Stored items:
>>>

(* ===== verification/TxnState.v ===== *)
(** * The error slot and the prepared identity of a transaction

    [crates/client-producer/src/transactional.rs]: the transaction states, the
    atomic [TxnErrorSlot] that packs an abortable or fatal error into one
    [i32], and the text form of a prepared transaction. Each operation on the
    atomic is one step; [fetch_update] with a pure closure is one step too. *)

From Stdlib Require Import Ascii.
From S2P Require Import Prelude CoordRecord Errors Text.

(** ** States and errors *)

Inductive TxnState : Type :=
| Uninitialized
| Ready
| InTransaction
| Preparing
| Prepared
| Initializing
| CommittingOrAborting
| StateRecoveryRequired
| StateFenced
| StateFatalError.

#[global] Instance TxnState_eq_dec : EqDecision TxnState.
Proof. solve_decision. Defined.

Inductive AbortableError : Type := AbortableServer (code : Z) | AbortableTimeout.
Inductive FatalError : Type := FatalFenced | FatalServer (code : Z).

#[global] Instance AbortableError_eq_dec : EqDecision AbortableError.
Proof. solve_decision. Defined.
#[global] Instance FatalError_eq_dec : EqDecision FatalError.
Proof. solve_decision. Defined.

Definition FatalError_state (e : FatalError) : TxnState :=
  match e with FatalFenced => StateFenced | FatalServer _ => StateFatalError end.

Definition FatalError_error (e : FatalError) : ProducerError.producer_error :=
  match e with
  | FatalFenced => ProducerError.FencedProducer
  | FatalServer code => ProducerError.FatalTransactionError code
  end.

(** ** The slot *)

Definition NO_TXN_ERROR : Z := i32_min.
Definition ABORTABLE_TIMEOUT : Z := i32_min + 1.
Definition FATAL_FENCED : Z := i32_min + 2.
Definition FATAL_CODE_OFFSET : Z := 0x18000.
Definition FATAL_CODE_MIN : Z := 0x10000.

Definition TxnErrorSlot := Z.
Definition TxnErrorSlot_default : TxnErrorSlot := NO_TXN_ERROR.

Definition is_fatal (value : Z) : bool := (value =? FATAL_FENCED) || (FATAL_CODE_MIN <=? value).

Definition store_abortable (slot : TxnErrorSlot) (value : Z) : TxnErrorSlot :=
  if is_fatal slot then slot else value.

Definition set_abortable (slot : TxnErrorSlot) (code : Z) : TxnErrorSlot :=
  store_abortable slot code.

Definition set_abortable_timeout (slot : TxnErrorSlot) : TxnErrorSlot :=
  store_abortable slot ABORTABLE_TIMEOUT.

Definition set_fatal (slot : TxnErrorSlot) (e : FatalError) : TxnErrorSlot :=
  match e with FatalFenced => FATAL_FENCED | FatalServer code => code + FATAL_CODE_OFFSET end.

Definition abortable (slot : TxnErrorSlot) : option AbortableError :=
  if slot =? ABORTABLE_TIMEOUT then Some AbortableTimeout
  else AbortableServer <$> i16_try_from slot.

Definition fatal (slot : TxnErrorSlot) : option FatalError :=
  if slot =? FATAL_FENCED then Some FatalFenced
  else if FATAL_CODE_MIN <=? slot then FatalServer <$> i16_try_from (slot - FATAL_CODE_OFFSET)
  else None.

Definition clear_abortable (slot : TxnErrorSlot) : TxnErrorSlot :=
  store_abortable slot NO_TXN_ERROR.

(** ** Prepared transactions *)

Record PreparedTransactionState : Type := mkPrepared {
  prepared_producer_id : Z;
  prepared_producer_epoch : Z;
}.

#[global] Instance PreparedTransactionState_eq_dec : EqDecision PreparedTransactionState.
Proof. solve_decision. Defined.

Inductive PreparedTransactionStateParseError : Type := ParseError.

Definition PreparedTransactionState_new (pid epoch : Z)
    : result PreparedTransactionStateParseError PreparedTransactionState :=
  if (pid <? 0) || (epoch <? 0) then Err ParseError else Ok (mkPrepared pid epoch).

Definition has_transaction (p : PreparedTransactionState) : bool := 0 <=? prepared_producer_id p.

Definition PreparedTransactionState_default : PreparedTransactionState := mkPrepared (-1) (-1).

Definition prepared_to_string (p : PreparedTransactionState) : string :=
  if has_transaction p
  then String.append (fmt_int (prepared_producer_id p))
         (String ":" (fmt_int (prepared_producer_epoch p)))
  else "".

Definition prepared_from_str (serialized : string)
    : result PreparedTransactionStateParseError PreparedTransactionState :=
  if bool_decide (serialized = "") then Ok PreparedTransactionState_default
  else
    '(pid, epoch) ← ok_or ParseError (split_once ":" serialized);
    if str_contains ":" epoch then Err ParseError
    else
      pid ← ok_or ParseError (parse_i64 pid);
      epoch ← ok_or ParseError (parse_i16 epoch);
      PreparedTransactionState_new pid epoch.

(** ** The slot as the error state it stands for *)

Inductive error_state : Type := NoError | Abortable (e : AbortableError) | Fatal (e : FatalError).

Inductive slot_write : Type :=
| WriteAbortable (code : Z)
| WriteTimeout
| WriteFatal (e : FatalError)
| WriteClear.

(** A write carries an [i16] code. *)
Definition write_ok (w : slot_write) : Prop :=
  match w with
  | WriteAbortable code | WriteFatal (FatalServer code) => is_i16 code
  | _ => True
  end.

Definition write_slot (slot : TxnErrorSlot) (w : slot_write) : TxnErrorSlot :=
  match w with
  | WriteAbortable code => set_abortable slot code
  | WriteTimeout => set_abortable_timeout slot
  | WriteFatal e => set_fatal slot e
  | WriteClear => clear_abortable slot
  end.

(** The contract: a fatal error is final, an abortable one is replaced by a
    later error and removed by a clear. *)
Definition spec_write (s : error_state) (w : slot_write) : error_state :=
  match s, w with
  | _, WriteFatal e => Fatal e
  | Fatal e, _ => Fatal e
  | _, WriteAbortable code => Abortable (AbortableServer code)
  | _, WriteTimeout => Abortable AbortableTimeout
  | _, WriteClear => NoError
  end.

(** The integer that stands for an error state. *)
Definition slot_of (s : error_state) : TxnErrorSlot :=
  match s with
  | NoError => NO_TXN_ERROR
  | Abortable (AbortableServer code) => code
  | Abortable AbortableTimeout => ABORTABLE_TIMEOUT
  | Fatal FatalFenced => FATAL_FENCED
  | Fatal (FatalServer code) => code + FATAL_CODE_OFFSET
  end.

Definition error_ok (s : error_state) : Prop :=
  match s with
  | Abortable (AbortableServer code) | Fatal (FatalServer code) => is_i16 code
  | _ => True
  end.

Ltac unfold_slot :=
  unfold slot_of, error_ok, write_ok, NO_TXN_ERROR, ABORTABLE_TIMEOUT, FATAL_FENCED,
    FATAL_CODE_OFFSET, FATAL_CODE_MIN in *.

Lemma is_fatal_slot s : error_ok s → is_fatal (slot_of s) = match s with Fatal _ => true | _ => false end.
Proof.
  intros Hs. unfold is_fatal. unfold_slot.
  destruct s as [|[code|]|[|code]]; unfold_ints;
    rewrite ?orb_true_iff, ?orb_false_iff, ?Z.eqb_eq, ?Z.eqb_neq, ?Z.leb_le, ?Z.leb_gt; lia.
Qed.

Lemma write_slot_spec s w :
  error_ok s → write_ok w →
  write_slot (slot_of s) w = slot_of (spec_write s w) ∧ error_ok (spec_write s w).
Proof.
  intros Hs Hw.
  assert (∀ v, store_abortable (slot_of s) v = match s with Fatal _ => slot_of s | _ => v end)
    as Hst by (intros v; unfold store_abortable; rewrite is_fatal_slot by done; by destruct s).
  destruct w; simpl; unfold set_abortable, set_abortable_timeout, clear_abortable, set_fatal;
    rewrite ?Hst; by destruct s as [|[]|[]]; try destruct e.
Qed.

Lemma slot_reads s :
  error_ok s →
  abortable (slot_of s) = match s with Abortable e => Some e | _ => None end ∧
  fatal (slot_of s) = match s with Fatal e => Some e | _ => None end.
Proof.
  intros Hs. unfold abortable, fatal, i16_try_from. unfold_slot.
  destruct s as [|[code|]|[|code]]; unfold_ints; split;
    repeat match goal with
    | |- context [?a =? ?b] => destruct (Z.eqb_spec a b); try lia
    | |- context [?a <=? ?b] => destruct (Z.leb_spec a b); try lia
    | |- context [decide ?P] => destruct (decide P); try (unfold_ints; lia)
    end; simpl; try done; do 2 f_equal; lia.
Qed.

(** C24: the packed slot refines the error state of the transaction. For every
    sequence of concurrent writes by the sender and the coordinator handlers,
    from the empty slot, the two readers return exactly the abortable and the
    fatal error of the contract: the ranges of codes and the sentinels never
    collide, at most one reader returns an error, and a fatal error outlives
    every later abortable error and clear. *)
Theorem slot_refines_contract writes :
  Forall write_ok writes →
  let slot := foldl write_slot TxnErrorSlot_default writes in
  let s := foldl spec_write NoError writes in
  is_i32 slot ∧
  abortable slot = match s with Abortable e => Some e | _ => None end ∧
  fatal slot = match s with Fatal e => Some e | _ => None end ∧
  (∀ e more, fatal slot = Some e → Forall write_ok more →
     Forall (λ w, ∀ e', w ≠ WriteFatal e') more → fatal (foldl write_slot slot more) = Some e).
Proof.
  intros Hw slot s.
  assert (∀ ws t, error_ok t → Forall write_ok ws →
    foldl write_slot (slot_of t) ws = slot_of (foldl spec_write t ws) ∧
    error_ok (foldl spec_write t ws)) as Hrun.
  { induction ws as [|w ws IH]; intros t Ht Hws; simpl; [done|].
    apply Forall_cons in Hws as [Hw1 Hws].
    destruct (write_slot_spec t w Ht Hw1) as [-> Ht']. by apply IH. }
  destruct (Hrun writes NoError I Hw) as [Hslot Hok]. unfold slot, TxnErrorSlot_default.
  change NO_TXN_ERROR with (slot_of NoError). rewrite Hslot. fold s. fold s in Hok.
  destruct (slot_reads s Hok) as [Ha Hf]. split_and!; [|done|done|].
  { destruct s as [|[]|[]]; unfold_slot; unfold_ints; lia. }
  intros e more He Hmore Hnf. rewrite Hf in He. destruct s as [| |e']; simplify_eq.
  destruct (Hrun more (Fatal e) Hok Hmore) as [-> Hok'].
  assert (foldl spec_write (Fatal e) more = Fatal e) as Hstay.
  { clear -Hnf. induction Hnf as [|w ws Hw Hws IH]; simpl; [done|].
    destruct w; try apply IH. by destruct (Hw e0). }
  rewrite Hstay. rewrite Hstay in Hok'. by apply slot_reads in Hok' as [_ ->].
Qed.

Lemma slot_refines_contract_witness :
  fatal (foldl write_slot TxnErrorSlot_default
    [WriteAbortable 47; WriteFatal (FatalServer (-1)); WriteClear; WriteTimeout])
  = Some (FatalServer (-1)).
Proof.
  destruct (slot_refines_contract
    [WriteAbortable 47; WriteFatal (FatalServer (-1)); WriteClear; WriteTimeout])
    as (_ & _ & H & _); [repeat constructor; simpl; ints|exact H].
Defined.

(** ** Prepared transactions in text *)

(** The values [new], [Default] and [from_str] can make. *)
Definition prepared_wf (p : PreparedTransactionState) : Prop :=
  p = PreparedTransactionState_default ∨
  (0 ≤ prepared_producer_id p ≤ i64_max ∧ 0 ≤ prepared_producer_epoch p ≤ i16_max).

Lemma parse_signed_fits fits s z : parse_signed fits s = Some z → ∃ y, fits y = Some z.
Proof.
  assert (∀ (o : option Z) f, (o ≫= f : option Z) = Some z → ∃ y, f y = Some z) as Hb
    by (intros o f H; apply bind_Some in H as (y & _ & H); eauto).
  unfold parse_signed. intros H. repeat case_match; apply Hb in H as [y H]; eauto.
Qed.

Lemma parse_i64_range s z : parse_i64 s = Some z → is_i64 z.
Proof. intros [y H]%parse_signed_fits. unfold i64_try_from in H. case_decide; by simplify_eq. Qed.

Lemma parse_i16_range s z : parse_i16 s = Some z → is_i16 z.
Proof. intros [y H]%parse_signed_fits. unfold i16_try_from in H. case_decide; by simplify_eq. Qed.

Lemma prepared_new_ok pid epoch q :
  PreparedTransactionState_new pid epoch = Ok q ↔ q = mkPrepared pid epoch ∧ 0 ≤ pid ∧ 0 ≤ epoch.
Proof.
  unfold PreparedTransactionState_new.
  destruct (Z.ltb_spec pid 0), (Z.ltb_spec epoch 0); simpl; split; intros; simplify_eq;
    try done; try lia; destruct_and?; by subst.
Qed.

Lemma prepared_print_parse p :
  prepared_wf p → prepared_from_str (prepared_to_string p) = Ok p.
Proof.
  intros [->|[Hp He]]; [reflexivity|].
  unfold prepared_from_str, prepared_to_string, has_transaction.
  rewrite (proj2 (Z.leb_le _ _)) by lia.
  rewrite bool_decide_eq_false_2.
  2: { intros E. by destruct (fmt_int (prepared_producer_id p)). }
  rewrite split_once_app by (apply fmt_int_contains; [simpl; lia|done]). simpl.
  rewrite fmt_int_contains by (simpl; lia || done).
  rewrite parse_fmt_i64 by ints. simpl. rewrite parse_fmt_i16 by ints. simpl.
  apply prepared_new_ok. destruct p. simpl in *. split; [done|lia].
Qed.

Lemma prepared_parse_wf text q :
  prepared_from_str text = Ok q →
  (text = "" ∧ q = PreparedTransactionState_default) ∨
  (text ≠ "" ∧ 0 ≤ prepared_producer_id q ≤ i64_max ∧ 0 ≤ prepared_producer_epoch q ≤ i16_max).
Proof.
  unfold prepared_from_str. case_bool_decide; [intros; simplify_eq; by left|].
  intros Hq. right. split; [done|]. apply bind_ok in Hq as ([a b] & _ & Hq).
  destruct (str_contains ":" b); [done|]. result_inv.
  apply prepared_new_ok in Hq as (-> & ? & ?).
  match goal with
  | H1 : parse_i64 _ = Some ?x, H2 : parse_i16 _ = Some ?y |- _ =>
    apply parse_i64_range in H1; apply parse_i16_range in H2 end. simpl. ints.
Qed.

(** the text of a prepared transaction is a faithful token. Printing and
    parsing gives back the same identity, the empty text stands for no
    transaction, and whatever text parses gives either no transaction or two
    non-negative numbers in the ranges of a producer id and epoch. *)
Theorem prepared_text_roundtrip p text :
  prepared_wf p →
  prepared_from_str (prepared_to_string p) = Ok p ∧
  (prepared_to_string p = "" ↔ has_transaction p = false) ∧
  (∀ q, prepared_from_str text = Ok q → prepared_wf q ∧ (has_transaction q = false ↔ text = "")).
Proof.
  intros Hp. pose proof (prepared_print_parse p Hp) as Hr. split_and!; [done| |].
  - split; intros E.
    + rewrite E in Hr. apply prepared_parse_wf in Hr as [[_ ->]|[? _]]; done.
    + unfold prepared_to_string. by rewrite E.
  - intros q Hq. unfold prepared_wf, has_transaction.
    apply prepared_parse_wf in Hq as [[-> ->]|(Hne & ? & ?)].
    + split; [by left|done].
    + split; [by right|]. rewrite Z.leb_gt. split; [lia|done].
Qed.

Lemma prepared_text_roundtrip_witness :
  prepared_from_str (prepared_to_string (mkPrepared 4242 7)) = Ok (mkPrepared 4242 7) ∧
  prepared_to_string (mkPrepared 4242 7) = "4242:7".
Proof.
  split; [|reflexivity].
  apply (prepared_text_roundtrip (mkPrepared 4242 7) ""). right. simpl. ints.
Defined.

<<<

*Brief:* Your task is to copy every line in the entries that holds the string "TxnState".

*Answer to this problem:*
(* ===== verification/TxnState.v ===== *)
Inductive TxnState : Type :=
#[global] Instance TxnState_eq_dec : EqDecision TxnState.
Definition FatalError_state (e : FatalError) : TxnState :=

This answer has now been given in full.